The fact that the government plays such a disproportionate role in employing citizens, compared to the private economy, and the fact that so many aspects of economic and administrative life are riddled with corruption and favoritism, justifies the Cameroonian’s general suspicion that one person’s good fortune may have come unjustly at someone else’s expense. As gossip, énoncés about the occult allow people who find the working of economic and political power is either opaque or appears outrageously unjust to put their consternation into words (Geschiere 1995, 168-171). It does not necessarily matter that the ontological reality of sorcery or the associations, contracts, and nightly meetings in which witches are supposed to eat their victims or buy and sell the profits of zombie labor are uncertain and may be wholly fictitious (See also White 2000 for a comparison to East Africa).
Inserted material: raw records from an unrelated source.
(** The delivery after an attempt with the given reply; [None] is Go's panic on an index out of range. *)
Definition attempt_outcome (d : NotificationDelivery) (reply : channel_reply) (at_ : time) : option (NotificationDelivery * string) :=
  match reply with
  | ChannelAccepted => Some (with_status d DeliveryDelivered (AttemptedAt d) zero_time at_ EmptyString EmptyString zero_time, "delivery.delivered"%string)
  | _ =>
      if IsRetryableDeliveryError reply && (Attempts d <=? Z.of_nat (length retryDelays)) then
        if Attempts d <? 1 then None
        else match retryDelays !! Z.to_nat (Attempts d - 1) with
             | Some delay => Some (with_status d DeliveryRetryScheduled (AttemptedAt d) (AddDuration at_ delay) zero_time (deliveryErrorClass reply) EmptyString zero_time, "delivery.retry_scheduled"%string)
             | None => None
             end
      else Some (with_status d DeliveryAbandoned (AttemptedAt d) zero_time zero_time (deliveryErrorClass reply) EmptyString zero_time, "delivery.abandoned"%string)
  end.

End notify.

(** ** A program logic for store programs

    Assertions speak about the tables and the requests sent so far.  [hoare I P m Q]: from [P], the program [m] ends in [I],
    and if it succeeds with [a] also in [Q a]. *)

Definition assertion : Type := tables -> list DeliveryRequest -> Prop.

Definition hoare {A} (I P : assertion) (m : M A) (Q : A -> assertion) : Prop :=
  forall w r w', P (db w) (sent w) -> m w = (r, w') -> I (db w') (sent w') /\ forall a, r = Ok a -> Q a (db w') (sent w').

Lemma hoare_bind {A B} I P (m : M A) (f : A -> M B) R Q :
  hoare I P m R -> (forall a, hoare I (R a) (f a) Q) -> hoare I P (m ≫= f) Q.
Proof.
  intros Hm Hf w r w' HP Hb. apply run_bind_cases in Hb as [(e & E & ->)|(a & w1 & E & Hb)].
  - destruct (Hm _ _ _ HP E) as [HI _]. split; [done|]. intros ? [=].
  - destruct (Hm _ _ _ HP E) as [_ HR]. exact (Hf a _ _ _ (HR a eq_refl) Hb).
Qed.

Lemma hoare_weaken {A} I P P' (m : M A) (Q Q' : A -> assertion) :
  hoare I P' m Q' -> (forall t s, P t s -> P' t s) -> (forall a t s, Q' a t s -> Q a t s) -> hoare I P m Q.
Proof. intros Hm HP HQ w r w' Hw Hr. destruct (Hm _ _ _ (HP _ _ Hw) Hr). split; auto. Qed.

Lemma hoare_ret {A} (I P : assertion) (a : A) (Q : A -> assertion) :
  (forall t s, P t s -> I t s) -> (forall t s, P t s -> Q a t s) -> hoare I P (mret a) Q.
Proof. intros HI HQ w r w' HP [= <- <-]. split; [by apply HI|]. intros ? [= <-]. by apply HQ. Qed.

Lemma hoare_throw {A} (I P : assertion) e (Q : A -> assertion) : (forall t s, P t s -> I t s) -> hoare I P (throw e) Q.
Proof. intros HI w r w' HP [= <- <-]. split; [by apply HI|]. intros ? [=]. Qed.

Lemma hoare_lift {A} (I P : assertion) (x : outcome A) : (forall t s, P t s -> I t s) -> hoare I P (lift x) (fun a t s => P t s /\ x = Ok a).
Proof. intros HI w r w' HP [= <- <-]. split; [by apply HI|]. auto. Qed.

Lemma hoare_require (I P : assertion) b e : (forall t s, P t s -> I t s) -> hoare I P (require b e) (fun _ t s => P t s /\ b = true).
Proof. intros HI. destruct b; [apply hoare_ret; auto|by apply hoare_throw]. Qed.

Lemma hoare_get {A} (I P : assertion) (f : tables -> A) : (forall t s, P t s -> I t s) -> hoare I P (get f) (fun a t s => P t s /\ a = f t).
Proof. intros HI w r w' HP [= <- <-]. split; [by apply HI|]. intros ? [= <-]. done. Qed.

Lemma hoare_query {A} (I P : assertion) (f : tables -> A) : (forall t s, P t s -> I t s) -> hoare I P (query (get f)) (fun a t s => P t s /\ a = f t).
Proof.
  intros HI w r w' HP. unfold query. destruct (next_verdict w) as [v w1] eqn:E.
  assert (Hs : sent w1 = sent w) by (revert E; unfold next_verdict; destruct (verdicts w); by intros [= <- <-]).
  pose proof (db_next_verdict _ _ _ E) as Hd.
  destruct v; intros [= <- <-]; rewrite Hd, Hs; (split; [by apply HI|]); intros ? [= <-]; done.
Qed.

Lemma hoare_attempt {A} (I P : assertion) (m : M A) (Q : A -> assertion) :
  hoare I P m Q -> hoare I P (attempt m) (fun r t s => I t s /\ forall a, r = Ok a -> Q a t s).
Proof.
  intros Hm w r w' HP. unfold attempt. destruct (m w) as [x w1] eqn:E. intros [= <- <-].
  destruct (Hm _ _ _ HP E) as [HI HQ]. split; [done|]. intros ? [= <-]. auto.
Qed.

(** Programs that send nothing. *)
Definition silent {A} (m : M A) : Prop := forall w, sent (snd (m w)) = sent w.

Lemma silent_bind {A B} (m : M A) (f : A -> M B) : silent m -> (forall a, silent (f a)) -> silent (m ≫= f).
Proof.
  intros Hm Hf w. unfold mbind, M_bind. specialize (Hm w). destruct (m w) as [[a|e] w1]; cbn in *; [|done]. by rewrite Hf.
Qed.

Lemma hoare_transaction {A} (I P : assertion) (body : M A) (Q : A -> assertion) :
  hoare (fun _ _ => True) P body Q -> silent body -> (forall t s, P t s -> I t s) -> (forall a t s, Q a t s -> I t s) ->
  hoare I P (transaction body) Q.
Proof.
  intros Hb Hs HI HQ w r w' HP. unfold transaction. destruct (next_verdict w) as [v w1] eqn:E.
  assert (Hs1 : sent w1 = sent w) by (revert E; unfold next_verdict; destruct (verdicts w); by intros [= <- <-]).
  pose proof (db_next_verdict _ _ _ E) as Hd. rewrite <- Hd, <- Hs1 in HP. specialize (Hs w1).
  destruct v; [|intros [= <- <-]; split; [by apply HI|intros ? [=]]|]; destruct (body w1) as [[a|e] w2] eqn:Eb; cbn in Hs;
    intros [= <- <-]; cbn [db sent set_db]; rewrite ?Hs; try (split; [by apply HI|intros ? [=]]);
    destruct (Hb _ _ _ HP Eb) as [_ HQa]; specialize (HQa a eq_refl); rewrite Hs in HQa; (split; [by eapply HQ|]); intros ? [= <-]; done.
Qed.

Lemma hoare_each {A} (I : assertion) (f : A -> M unit) l :
  (forall x, x ∈ l -> hoare I I (f x) (fun _ => I)) -> hoare I I (each f l) (fun _ => I).
Proof.
  induction l as [|x l IH]; intros Hf; cbn [each]; [by apply hoare_ret|].
  apply (hoare_bind _ _ _ _ (fun _ => I)); [apply Hf; by left|]. intros _. apply IH. intros y Hy. apply Hf. by right.
Qed.

Lemma hoare_from {A} (I P : assertion) (m : M A) (Q : A -> assertion) (F : Prop) :
  (forall t s, P t s -> F) -> (F -> hoare I P m Q) -> hoare I P m Q.
Proof. intros HF Hm w r w' HP. apply Hm; [by eapply HF|done]. Qed.

Create HintDb quiet.
Lemma silent_ret {A} (a : A) : silent (mret a).
Proof. done. Qed.
Lemma silent_throw {A} e : silent (throw e : M A).
Proof. done. Qed.
Lemma silent_lift {A} (x : outcome A) : silent (lift x).
Proof. done. Qed.
Lemma silent_get {A} (f : tables -> A) : silent (get f).
Proof. done. Qed.
Lemma silent_modify f : silent (modify f).
Proof. done. Qed.
Lemma silent_require b e : silent (require b e).
Proof. by destruct b. Qed.
Lemma silent_encode `{Database} m : silent (encode_map m).
Proof. intros w. unfold encode_map. by destruct (jsonb m). Qed.
#[local] Hint Resolve silent_bind silent_ret silent_throw silent_lift silent_get silent_modify silent_require silent_encode : quiet.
The real workings of the ruling Cameroonian party, the ambitions and fears of its bureaucrats, and the ways they make use of special contracts with foreign businesses or banks are just as uncertain and troubling. But the tendency to resort to conspiracy theories is not specifically African; it happens in every democracy or ostensibly egalitarian society in which real inequality reaches unjustifiable levels and the survival of undeserving leaders seems incomprehensible through ordinary means.
"... les implications politiques de la sorcellerie en Afrique renferment des parallèles inattendus avec les sentiments de puissance et d’impuissance - l’idée qu’on devrait avoir prise sur le pouvoir, et la conviction que ce n’est guère la cas - qui marquent les conceptions populaires de la politique dans les démocraties occidentales. La sorcellerie offrent des moyens secrets d’accaparer le pouvoir, mais elle reflète en même temps des sentiments aigus d’impuissance; et elle semble surtout servir à cacher les sources du pouvoir. Est-ce que tout cela est si différent des raisons du désenchantement ou même de l’aliénation croissante de la population vis-à-vis de la grande politique en Occident?" (Geschiere 1995, 15)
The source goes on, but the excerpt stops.